* [The task] The exercise calls for every entry that follows to be repeated exactly.

* [Dataset entries]

(** C9. In every state the process can reach, a connection handed out by
    [get_connection] belongs to a pool created with
    [default_transaction_read_only] set to [true] (every pool ever made
    is), and the body of the [async with] block receives that connection or
    does not run; [execute_query] sends [SET TRANSACTION READ ONLY] on the
    connection it acquired first, and the caller's SQL only after that
    statement has gone through. *)
Theorem connections_are_read_only (pg : Backend) (st : State) :
  reachable pg st ->
  read_only_pools st
  /\ (forall conn_id conn st',
        get_connection GuMCP pg conn_id ret st = (Return conn, st') ->
        lookup_key "default_transaction_read_only" (conn_settings conn) = Some "true"
        /\ trace st' = trace st)
  /\ (forall A conn_id (body : Connection -> M A),
        get_connection GuMCP pg conn_id body st
        = match get_connection GuMCP pg conn_id ret st with
          | (Return conn, st') => body conn st'
          | (Raise e, st') => (Raise e, st')
          end)
  /\ (forall query conn_id params,
        let outcome := execute_query pg query conn_id params st in
        match get_connection GuMCP pg conn_id ret st with
        | (Raise e, _) => fst outcome = Raise e /\ trace (snd outcome) = trace st
        | (Return conn, _) =>
            match run pg (conn_dsn conn) set_read_only [] with
            | Raise e =>
                fst outcome = Raise e
                /\ trace (snd outcome) = (trace st ++ [(conn_pool conn, set_read_only)])%list
            | Return _ =>
                (exists texts, fst outcome = Return texts)
                /\ trace (snd outcome)
                   = (trace st ++ [(conn_pool conn, set_read_only); (conn_pool conn, query)])%list
            end
        end).
Proof.
  intros Hreach. pose proof (read_only_pools_reachable pg st Hreach) as Hro.
  split; [exact Hro|]. split; [|split].
  - intros conn_id conn st' Hget.
    pose proof (get_connection_read_only_pools GuMCP pg conn_id st Hro) as Hro'.
    pose proof (get_connection_trace GuMCP pg conn_id st) as Htr.
    rewrite Hget in Hro', Htr. cbn [snd] in Hro', Htr. split; [|exact Htr].
    destruct (get_connection_settings _ _ _ _ _ _ Hget) as (p & Hp & -> & _).
    unfold read_only_pools in Hro'. rewrite Forall_lookup in Hro'. exact (Hro' _ _ Hp).
  - intros A conn_id body. apply get_connection_body.
  - intros query conn_id params outcome. unfold outcome, execute_query.
    rewrite (get_connection_body GuMCP pg conn_id (fun conn => bind (run_on pg conn _ _) _)).
    pose proof (get_connection_trace GuMCP pg conn_id st) as Htr.
    destruct (get_connection GuMCP pg conn_id ret st) as [[conn|e] s1]; cbn [snd] in Htr;
      [|split; [reflexivity|exact Htr]].
    unfold dumps_rows, bind, run_on, try_except, ret, lift.
    cbn [fst snd db pools_made trace].
    change (JStr "SET TRANSACTION READ ONLY") with set_read_only.
    destruct (run pg (conn_dsn conn) set_read_only []) as [rows|e]; cbn [fst snd trace].
    + rewrite Htr.
      destruct (run pg (conn_dsn conn) query (params_or_empty params)) as [records|e];
        cbn [fst snd trace].
      * destruct (serialize (PyDict [("success", PyBool true); ("data", PyList records)]));
          cbn [fst snd trace]; (split; [eauto|by rewrite <- app_assoc]).
      * cbn [serialize]. cbn [fst snd trace]. split; [eauto|by rewrite <- app_assoc].
    + by rewrite Htr.
Qed.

* [Response box]
(** C9. In every state the process can reach, a connection handed out by
    [get_connection] belongs to a pool created with
    [default_transaction_read_only] set to [true] (every pool ever made
    is), and the body of the [async with] block receives that connection or
    does not run; [execute_query] sends [SET TRANSACTION READ ONLY] on the
    connection it acquired first, and the caller's SQL only after that
    statement has gone through. *)
Theorem connections_are_read_only (pg : Backend) (st : State) :
  reachable pg st ->
  read_only_pools st
  /\ (forall conn_id conn st',
        get_connection GuMCP pg conn_id ret st = (Return conn, st') ->
        lookup_key "default_transaction_read_only" (conn_settings conn) = Some "true"
        /\ trace st' = trace st)
  /\ (forall A conn_id (body : Connection -> M A),
        get_connection GuMCP pg conn_id body st
        = match get_connection GuMCP pg conn_id ret st with
          | (Return conn, st') => body conn st'
          | (Raise e, st') => (Raise e, st')
          end)
  /\ (forall query conn_id params,
        let outcome := execute_query pg query conn_id params st in
        match get_connection GuMCP pg conn_id ret st with
        | (Raise e, _) => fst outcome = Raise e /\ trace (snd outcome) = trace st
        | (Return conn, _) =>
            match run pg (conn_dsn conn) set_read_only [] with
            | Raise e =>
                fst outcome = Raise e
                /\ trace (snd outcome) = (trace st ++ [(conn_pool conn, set_read_only)])%list
            | Return _ =>
                (exists texts, fst outcome = Return texts)
                /\ trace (snd outcome)
                   = (trace st ++ [(conn_pool conn, set_read_only); (conn_pool conn, query)])%list
            end
        end).
Proof.
  intros Hreach. pose proof (read_only_pools_reachable pg st Hreach) as Hro.
  split; [exact Hro|]. split; [|split].
  - intros conn_id conn st' Hget.
    pose proof (get_connection_read_only_pools GuMCP pg conn_id st Hro) as Hro'.
    pose proof (get_connection_trace GuMCP pg conn_id st) as Htr.
    rewrite Hget in Hro', Htr. cbn [snd] in Hro', Htr. split; [|exact Htr].
    destruct (get_connection_settings _ _ _ _ _ _ Hget) as (p & Hp & -> & _).
    unfold read_only_pools in Hro'. rewrite Forall_lookup in Hro'. exact (Hro' _ _ Hp).
  - intros A conn_id body. apply get_connection_body.
  - intros query conn_id params outcome. unfold outcome, execute_query.
    rewrite (get_connection_body GuMCP pg conn_id (fun conn => bind (run_on pg conn _ _) _)).
    pose proof (get_connection_trace GuMCP pg conn_id st) as Htr.
    destruct (get_connection GuMCP pg conn_id ret st) as [[conn|e] s1]; cbn [snd] in Htr;
      [|split; [reflexivity|exact Htr]].
    unfold dumps_rows, bind, run_on, try_except, ret, lift.
    cbn [fst snd db pools_made trace].
    change (JStr "SET TRANSACTION READ ONLY") with set_read_only.
    destruct (run pg (conn_dsn conn) set_read_only []) as [rows|e]; cbn [fst snd trace].
    + rewrite Htr.
      destruct (run pg (conn_dsn conn) query (params_or_empty params)) as [records|e];
        cbn [fst snd trace].
      * destruct (serialize (PyDict [("success", PyBool true); ("data", PyList records)]));
          cbn [fst snd trace]; (split; [eauto|by rewrite <- app_assoc]).
      * cbn [serialize]. cbn [fst snd trace]. split; [eauto|by rewrite <- app_assoc].
    + by rewrite Htr.
Qed.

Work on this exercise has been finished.